Belgian consumers, importers, retailers, chocolate and food businesses, clothing sellers, public buyers and investors are touched through global supply chains rather than local workplaces. The ILO-UNICEF estimates place most child labour in agriculture, a sector tied to everyday goods sold in Belgium, from cocoa and coffee to textiles and mined inputs. The European Commission says EU due-diligence rules will require the largest companies to address human-rights impacts in global value chains, while the EU forced-labour ban will add a market-access tool.
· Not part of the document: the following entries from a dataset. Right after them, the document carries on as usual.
(** ** Properties *)

(** C21. The lock on the console.  The check passes exactly when no token is
    configured, or the header equals it and is ASCII; a refusal is the 401,
    or, when one of the two texts is not ASCII, the [TypeError] of
    [compare_digest]; and a refused request of any route runs no effect at
    all, while an admitted one runs its handler and nothing else. *)
Theorem console_gate `{PyJwt} `{PyRepr} `{AesGcm} (state : AppState) {St} (h : handler St) (σ : St)
    (x_console_token : option string) (r : console_request) :
  let expected := console_token (st_settings state) in
  let auth := require_console_auth (st_settings state) x_console_token in
  (auth = Ok tt <->
     expected = "" \/ (x_console_token = Some expected /\ str_all is_ascii expected = true)) /\
  (auth = Ok tt \/ auth = Exn unauthorized \/
   exists token msg, x_console_token = Some token /\ auth = Exn (raise_of TypeError msg) /\
     str_all is_ascii token && str_all is_ascii expected = false) /\
  interp h (console_api state x_console_token r) σ =
    match auth with
    | Ok _ => interp h (handle state r) σ
    | Exn e => ([], Exn e, σ)
    end.
Proof.
  cbn zeta. split; [|split]; unfold console_api, require_console_auth, compare_digest_str.
  - destruct (String.eqb_spec (console_token (st_settings state)) "") as [E|E]; [tauto|].
    destruct x_console_token as [token|]; [|intuition discriminate].
    destruct (str_all is_ascii token && str_all is_ascii _) eqn:Ea; cbn [res_bind].
    + apply andb_true_iff in Ea as [_ Ea].
      destruct (String.eqb_spec token (console_token (st_settings state))) as [->|Hne]; [tauto|].
      split; [done|]. intros [?|[[= ->] _]]; done.
    + split; [done|]. intros [?|[[= ->] Hx]]; [done|]. by rewrite Hx in Ea.
  - destruct (String.eqb _ ""); [by left|]. destruct x_console_token as [token|]; [|by right; left].
    destruct (str_all is_ascii token && str_all is_ascii _) eqn:Ea; cbn [res_bind].
    + destruct (String.eqb _ _); [by left|by right; left].
    + right; right. by eexists token, _.
  - destruct (String.eqb _ ""); [done|]. destruct x_console_token as [token|]; [|done].
    destruct (str_all is_ascii token && str_all is_ascii _); [|done]. cbn [res_bind].
    by destruct (String.eqb _ _).
Qed.


(** C23. Listings disclose no credential.  Whatever the tables hold, every
    listing route answers the same, and leaves the same state, when the
    encrypted token columns of the accounts and the token hashes of the
    grants are erased before the console sees them. *)
Theorem console_listings_blind `{PyJwt} `{PyRepr} `{AesGcm} (state : AppState) {St} (h : handler St)
    (σ : St) (x_console_token : option string) (r : console_request) (Hr : listing r = true) :
  outcome (blinded h) (console_api state x_console_token r) σ =
  outcome h (console_api state x_console_token r) σ.
Proof.
  unfold console_api. apply unmoved_outcome, unmoved_bind; [apply unmoved_lift|]. intros _.
  destruct r as [| | | |limit| | | | |limit]; try discriminate Hr; cbn [handle].
  all: unfold list_tools, list_agents, list_accounts, list_grants, list_audit.
  - apply unmoved_lift.
  - apply unmoved_with_session; auto with blind.
  - apply unmoved_with_session, unmoved_accounts; auto with blind.
    intros l. by rewrite accounts_blind.
  - apply unmoved_bind; auto with blind. intros n.
    apply unmoved_with_session, unmoved_grants; [|auto 6 with blind].
    intros l. f_equal. apply functional_extensionality. intros now. by rewrite grants_blind.
  - apply unmoved_bind; auto with blind.
Qed.

(** A console over the example service, and a database that answers it. *)
Definition example_state : AppState := {|
  st_settings := svc_settings example_service; st_tools := svc_tools example_service;
  st_cipher := svc_cipher example_service; st_grant_cache := true; st_rate_limiter := true;
  st_invoke_service := example_service
|}.

Definition example_tables : handler nat := fun n c =>
  match c return reply c * nat with
  | EDbClose => (Ok tt, S n)
  | EDbAllAccounts => (Ok [example_account], S n)
  | EDbRecentGrants _ => (Ok [example_grant], S n)
  | c => (dead_reply c, S n)
  end.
The International Labour Organization (UN agency founded in 1919 to set labour standards) and UNICEF (UN children's agency created in 1946) produce the global child-labour estimates used by governments and campaigners. World Day Against Child Labour (ILO awareness day observed annually on 12 June since 2002) is the hook for the new figures. UN Sustainable Development Goal Target 8.7 (the 2015 target on forced labour, modern slavery and child labour) set 2025 as the deadline for ending child labour in all forms. Sub-Saharan Africa (the region south of the Sahara, excluding North Africa) remains the largest regional burden in the ILO-UNICEF account. Ghana and Nigeria are West African economies cited in the lead item as examples of agricultural, mining, fishing and domestic-work exposure. The EU Corporate Sustainability Due Diligence Directive (Directive 2024/1760, in force since 2024 and later amended) and the EU Forced Labour Regulation (Regulation 2024/3015, applying fully from December 2027) are the main EU policy channels relevant to Belgian companies and consumers.

Background

ILO Convention No. 138 on minimum age was adopted in 1973, and ILO Convention No. 182 on the worst forms of child labour was adopted in 1999 and reached universal ratification in 2020. The UN's 2015 Sustainable Development Goals made 2025 the deadline for ending child labour in all forms. ILO-UNICEF figures recorded a reversal in 2020, when child labour rose to 160 million for the first time in two decades. The latest ILO-UNICEF figures indicate improvement since then, but not fast enough to meet the missed 2025 deadline.

The wider picture

Child labour risk is tied to global supply chains for food, textiles, minerals and consumer goods, where production often sits in poorer, climate-exposed or conflict-affected regions while consumption happens in richer markets. EU rules can raise labour standards through market access, but they also test relations with exporting countries that may view compliance demands as costly or unevenly shared.

Why now

World Day Against Child Labour on 12 June brought renewed attention to the latest ILO-UNICEF estimates and to the missed UN 2025 deadline for eliminating child labour. The timing also matters because EU supply-chain rules are moving from adoption into implementation planning.

OIS Intelligence

What to watch

Watch for the European Commission's CSDDD guidance due by July 2027, national implementation work by EU member states, and the full application of the EU forced-labour product ban in December 2027. The next ILO-UNICEF global estimates will indicate whether the decline from 2020 has accelerated or stalled.

Opposing perspectives

  1. ILO and UNICEF

    The ILO-UNICEF report frames the latest figures as proof that policy can reduce child labour, but only if governments protect education, social protection and decent work for adults. Its strongest argument is that the fall from 2020 shows progress is possible, while the missed 2025 deadline shows voluntary momentum is insufficient.

  2. European Commission

    The European Commission's due-diligence framing argues that large companies operating in the EU should identify and address human-rights harms in global value chains while avoiding disproportionate burdens on smaller suppliers. In that view, child-labour prevention is partly a market-governance problem, not only a development-aid issue.

  3. Supply-chain researchers (Hurt et al.)

    A 2023 network study by Jan Hurt and co-authors estimates that indirect supply-chain links make child and forced-labour exposure difficult to isolate firm by firm. Their strongest caution is that due-diligence regimes focused only on individual buyer-supplier links may miss how dense global production networks actually transmit risk.